Definition m_alloc_blit (read1 : Z -> Z -> AM (Z * list Z)) ma (count offset1 offset2 : Z)
    : AM (Z * m_alloc) :=
  '(r, ma) ← extend ma (u64 (offset2 + count));
  if r =? -1 then mret (-1, ma)
  else
    '(r, buf) ← read1 count offset1;
    ma ← ba_store ma buf offset2;
    mret (r, ma).

Definition m_alloc_extents ma (count offset : Z) (extents : nbdkit_extents)
    : AM (Z * nbdkit_extents) :=
  let '(r, extents) := nbdkit_add_extent extents offset count 0 in
  mret (match r with None => 0 | Some _ => -1 end, extents).

(** The parsed [mlock] parameter; [None] is NULL. *)
Definition m_alloc_create (use_mlock : bool) : AM (option m_alloc) :=
  ok ← allocate;
  mret (if ok : bool then Some (MAlloc use_mlock []) else None).

Definition malloc_functions : allocator_functions m_alloc :=
  AllocatorFunctions "malloc"%string 512 m_alloc_set_size_hint m_alloc_read m_alloc_write
    m_alloc_fill m_alloc_zero m_alloc_blit m_alloc_extents.

(** ** The disk *)

Definition ma_view ma : Z -> Z := fun x =>
  if decide (0 <= x) then nth (Z.to_nat x) (ma_ba ma) 0 else 0.

Lemma hwp_ba_store ma buf offset mem :
  0 <= offset -> offset + Z.of_nat (length buf) <= ba_cap ma ->
  hwp (ba_store ma buf offset) (fun ma' mem' => mem' = mem /\ ba_cap ma' = ba_cap ma /\
    forall x, ma_view ma' x = overwrite (ma_view ma) buf offset x) mem.
Proof.
  intros Ho Hend. unfold ba_store. rewrite (proj2 (Z.leb_le 0 offset)), (proj2 (Z.leb_le _ _)) by done.
  apply hwp_ret. unfold ba_cap in *. simpl. split; [done|]. split; [by rewrite length_splice|].
  intros x. unfold ma_view. simpl. destruct (decide (0 <= x)).
  - rewrite nth_splice by done. unfold overwrite. destruct (decide _); [done|].
    by rewrite decide_True.
  - rewrite overwrite_out by lia. by rewrite decide_False.
Qed.

Lemma hwp_ba_load ma count offset mem :
  0 <= offset -> 0 <= count -> offset + count <= ba_cap ma ->
  hwp (ba_load ma count offset) (fun buf mem' => mem' = mem /\
    buf = slice (ma_view ma) offset count) mem.
Proof.
  intros Ho Hc Hend. unfold ba_load. rewrite (proj2 (Z.leb_le 0 offset)), (proj2 (Z.leb_le _ _)) by done.
  apply hwp_ret. split; [done|]. unfold ba_cap in *.
  assert (Hl : length (sub (ma_ba ma) offset count) = Z.to_nat count) by (by apply length_sub).
  rewrite <- (slice_of_list (sub _ _ _) (ma_view ma) offset); [f_equal; lia|].
  intros i Hi. unfold ma_view. rewrite decide_True by lia. by rewrite nth_sub by lia.
Qed.

(** Nothing is extended inside the block. *)
Lemma extend_enough ma n mem : n <= ba_cap ma -> extend ma n mem = Ok (0, ma, mem).
Proof.
  intros Hn. unfold extend, extend_with_mlock, extend_without_mlock.
  rewrite (proj2 (Z.ltb_ge _ _)) by lia. by destruct (ma_use_mlock ma).
Qed.

Lemma hwp_extend_enough ma n (Q : Z * m_alloc -> list bool -> Prop) mem :
  n <= ba_cap ma -> Q (0, ma) mem -> hwp (extend ma n) Q mem.
Proof. intros Hn HQ. eapply hwp_intro; [by apply extend_enough|done]. Qed.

-------------------------

= What you have to do =
What you give back should match the entries above exactly.

= Answer to this task =
Definition m_alloc_blit (read1 : Z -> Z -> AM (Z * list Z)) ma (count offset1 offset2 : Z)
    : AM (Z * m_alloc) :=
  '(r, ma) ← extend ma (u64 (offset2 + count));
  if r =? -1 then mret (-1, ma)
  else
    '(r, buf) ← read1 count offset1;
    ma ← ba_store ma buf offset2;
    mret (r, ma).

Definition m_alloc_extents ma (count offset : Z) (extents : nbdkit_extents)
    : AM (Z * nbdkit_extents) :=
  let '(r, extents) := nbdkit_add_extent extents offset count 0 in
  mret (match r with None => 0 | Some _ => -1 end, extents).

(** The parsed [mlock] parameter; [None] is NULL. *)
Definition m_alloc_create (use_mlock : bool) : AM (option m_alloc) :=
  ok ← allocate;
  mret (if ok : bool then Some (MAlloc use_mlock []) else None).

Definition malloc_functions : allocator_functions m_alloc :=
  AllocatorFunctions "malloc"%string 512 m_alloc_set_size_hint m_alloc_read m_alloc_write
    m_alloc_fill m_alloc_zero m_alloc_blit m_alloc_extents.

(** ** The disk *)

Definition ma_view ma : Z -> Z := fun x =>
  if decide (0 <= x) then nth (Z.to_nat x) (ma_ba ma) 0 else 0.

Lemma hwp_ba_store ma buf offset mem :
  0 <= offset -> offset + Z.of_nat (length buf) <= ba_cap ma ->
  hwp (ba_store ma buf offset) (fun ma' mem' => mem' = mem /\ ba_cap ma' = ba_cap ma /\
    forall x, ma_view ma' x = overwrite (ma_view ma) buf offset x) mem.
Proof.
  intros Ho Hend. unfold ba_store. rewrite (proj2 (Z.leb_le 0 offset)), (proj2 (Z.leb_le _ _)) by done.
  apply hwp_ret. unfold ba_cap in *. simpl. split; [done|]. split; [by rewrite length_splice|].
  intros x. unfold ma_view. simpl. destruct (decide (0 <= x)).
  - rewrite nth_splice by done. unfold overwrite. destruct (decide _); [done|].
    by rewrite decide_True.
  - rewrite overwrite_out by lia. by rewrite decide_False.
Qed.

Lemma hwp_ba_load ma count offset mem :
  0 <= offset -> 0 <= count -> offset + count <= ba_cap ma ->
  hwp (ba_load ma count offset) (fun buf mem' => mem' = mem /\
    buf = slice (ma_view ma) offset count) mem.
Proof.
  intros Ho Hc Hend. unfold ba_load. rewrite (proj2 (Z.leb_le 0 offset)), (proj2 (Z.leb_le _ _)) by done.
  apply hwp_ret. split; [done|]. unfold ba_cap in *.
  assert (Hl : length (sub (ma_ba ma) offset count) = Z.to_nat count) by (by apply length_sub).
  rewrite <- (slice_of_list (sub _ _ _) (ma_view ma) offset); [f_equal; lia|].
  intros i Hi. unfold ma_view. rewrite decide_True by lia. by rewrite nth_sub by lia.
Qed.

(** Nothing is extended inside the block. *)
Lemma extend_enough ma n mem : n <= ba_cap ma -> extend ma n mem = Ok (0, ma, mem).
Proof.
  intros Hn. unfold extend, extend_with_mlock, extend_without_mlock.
  rewrite (proj2 (Z.ltb_ge _ _)) by lia. by destruct (ma_use_mlock ma).
Qed.

Lemma hwp_extend_enough ma n (Q : Z * m_alloc -> list bool -> Prop) mem :
  n <= ba_cap ma -> Q (0, ma) mem -> hwp (extend ma n) Q mem.
Proof. intros Hn HQ. eapply hwp_intro; [by apply extend_enough|done]. Qed.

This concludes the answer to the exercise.